Ładnie dzisiaj Ci idzie, widzę :) .
super super super :D:D
Ja dzisiaj też chyba wskoczę na rowerek...ehhh
Wszystkie dzisiaj ćwiczą, a ja wykończona jestem. A pakowac się muszę, hmm ;)
tez bym chciala sie pakowac, a nie mam dokad :)
ja sie ani nie pakuje, ani nie cwicze. wszystko mnie boli.
Ja mam katar, to najgorsze co może być. Im bliżej wyjazdu, tym bardziej nie chce mi się jechać. Będzie tam chłopak, w którym kochałam się przez 3 lata. On mnie zawsze olewał. Ciekawa jestem, czy teraz się odezwie, czy zobaczy różnicę. Pewnie nie będzie zwracał na mnie uwagi ;) Muszę zrobić dzisiaj 8 min ABS, muszę, a nie mam siły.
Też idę na rower :> A ty się Niksonku ciesz, że sobie odpoczniesz, a nie marudź ;)
Dasz radę zrobić 8abs, wierzę w Ciebie:) .
A chłopak jeśli będzie Cię dalej olewał, to po co się takim przejmować. Też go olej. Najgorsze co może być, to klapki na oczach i patrzenie tylko na jedną osobę, dla której nic się nie znaczy. Może akurat znajdzie się ktoś inny :lol: .

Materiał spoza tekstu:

(* ===== verification/KfdSession.v ===== *)
(** * The session's memory interface

    The [KfdSession] methods of [transport/kfd/memory.cpp] and the classes that
    own what they return.  A session is [None] when its state pointer is null;
    the owners only need the session's descriptor and table, so they keep a
    flag for theirs. *)

From stdpp Require Import gmap fin_maps pretty.
From S2P Require Import Prelude Topology KfdKernel KfdMemory KfdMemoryFacts ScratchPool KfdVm.

Import MemoryAllocationUsage.

(** ** [MemoryAllocation] *)

(** The members behind [state_] are those of the raw allocation. *)
Record MemoryAllocation := mkMemoryAllocation {
  ma_state : bool;
  ma_raw : RawMemoryAllocation
}.

(** [MemoryAllocation{}], and the object after [reset()]. *)
Definition no_memory : MemoryAllocation := mkMemoryAllocation false no_allocation.

Definition gpu_mapped (a : RawMemoryAllocation) : bool :=
  ra_map_complete a && negb (bool_decide (ra_gpu_ids a = [])) &&
  (ra_mapped_device_count a =? Z.of_nat (length (ra_gpu_ids a))) &&
  (ra_unmapped_device_count a =? 0).

Definition gpu_address (owner : MemoryAllocation) : Z :=
  if gpu_mapped (ma_raw owner) then ra_gpu_address (ma_raw owner) else 0.

(** [explicit operator bool] *)
Definition owns_memory (owner : MemoryAllocation) : bool := negb (holds_nothing (ma_raw owner)).

(** The move constructor: the new object, and what is left of the other. *)
Definition memory_move (other : MemoryAllocation) : MemoryAllocation * MemoryAllocation :=
  (other, no_memory).

(** ** [HostMemoryAllocation] *)

Record HostMemoryAllocation := mkHostAllocation {
  ho_state : bool;
  ho_host_address : Z;
  ho_gpu_address : Z;
  ho_size : Z;
  ho_handle : Z;
  ho_gpu_ids : list Z;
  ho_mapped_device_count : Z;
  ho_unmapped_device_count : Z;
  ho_map_complete : bool
}.

Definition no_host : HostMemoryAllocation := mkHostAllocation false 0 0 0 0 [] 0 0 false.

(** The members from a raw allocation. *)
Definition host_owner (raw : RawMemoryAllocation) : HostMemoryAllocation :=
  mkHostAllocation true (ra_host_address raw) (ra_gpu_address raw) (ra_size raw) (ra_handle raw)
    (ra_gpu_ids raw) (ra_mapped_device_count raw) (ra_unmapped_device_count raw) (ra_map_complete raw).

(** [RawMemoryAllocation raw{host_address_, size_, host_address_, ...}] *)
Definition host_raw (owner : HostMemoryAllocation) : RawMemoryAllocation :=
  mkRawAllocation (ho_host_address owner) (ho_size owner) (ho_host_address owner)
    (ho_gpu_address owner) (ho_size owner) (ho_handle owner) (ho_gpu_ids owner)
    (ho_mapped_device_count owner) (ho_unmapped_device_count owner) (ho_map_complete owner).

(** ** [ScratchAllocation] *)

Record ScratchAllocation := mkScratchAllocation {
  sa_state : bool;
  sa_reservation_address : Z;
  sa_reservation_size : Z;
  sa_gpu_address : Z;
  sa_size : Z;
  sa_handle : Z;
  sa_gpu_ids : list Z;
  sa_mapped_device_count : Z;
  sa_unmapped_device_count : Z;
  sa_map_complete : bool;
  sa_gpu_id : Z;
  sa_integrated : bool;
  sa_gpu_mapped : bool;
  sa_pool_range_owned : bool
}.

Definition no_scratch_owner : ScratchAllocation :=
  mkScratchAllocation false 0 0 0 0 0 [] 0 0 false 0 false false false.

(** The raw result the owner releases. *)
Definition scratch_raw (owner : ScratchAllocation) : RawScratchAllocationResult :=
  mkRawScratch no_error
    (mkRawAllocation (sa_reservation_address owner) (sa_reservation_size owner) 0
       (sa_gpu_address owner) (sa_size owner) (sa_handle owner) (sa_gpu_ids owner)
       (sa_mapped_device_count owner) (sa_unmapped_device_count owner) (sa_map_complete owner))
    (sa_gpu_address owner) (sa_size owner) (sa_gpu_id owner) (sa_integrated owner)
    (sa_gpu_mapped owner) (sa_pool_range_owned owner).

(** The members after a release, from the raw result it worked on. *)
Definition scratch_after (owner : ScratchAllocation) (r : RawScratchAllocationResult)
  : ScratchAllocation :=
  let memory := rs_allocation r in
  mkScratchAllocation (sa_state owner) (ra_reservation_address memory) (ra_reservation_size memory)
    (rs_gpu_address r) (rs_size r) (ra_handle memory) (ra_gpu_ids memory)
    (ra_mapped_device_count memory) (ra_unmapped_device_count memory) (ra_map_complete memory)
    (sa_gpu_id owner) (sa_integrated owner) (rs_gpu_mapped r) (rs_pool_range_owned r).

(** The owner [KfdSession::allocate_scratch] makes. *)
Definition scratch_owner (r : RawScratchAllocationResult) (node_gpu_id : Z) : ScratchAllocation :=
  let raw := rs_allocation r in
  mkScratchAllocation true (ra_reservation_address raw) (ra_reservation_size raw) (rs_gpu_address r)
    (ra_size raw) (ra_handle raw) (ra_gpu_ids raw) (ra_mapped_device_count raw)
    (ra_unmapped_device_count raw) (ra_map_complete raw) node_gpu_id (rs_integrated r)
    (rs_gpu_mapped r) (rs_pool_range_owned r).

Section session.
Context {W : Type} `{!Kernel W}.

Zrobiłam :D tak myślę, że przez te 2 tyg będzie mi brakowało tych ćwiczeń, ale nie będę tego robić przy obcych ludziach. Ale płatki owsiane spakowałam i siemię lniane.
Masz rację Nienna, to ja go będę olewać, nie on mnie. Spakowałam tyle ubrań, że będę się codziennie lachonić (podobno faceci nie zwracają uwagi na ubiór;).
Say, jak tam dzień minął ??
kolejny dzień 60,3. heh czyzby kolejna powtorka? :)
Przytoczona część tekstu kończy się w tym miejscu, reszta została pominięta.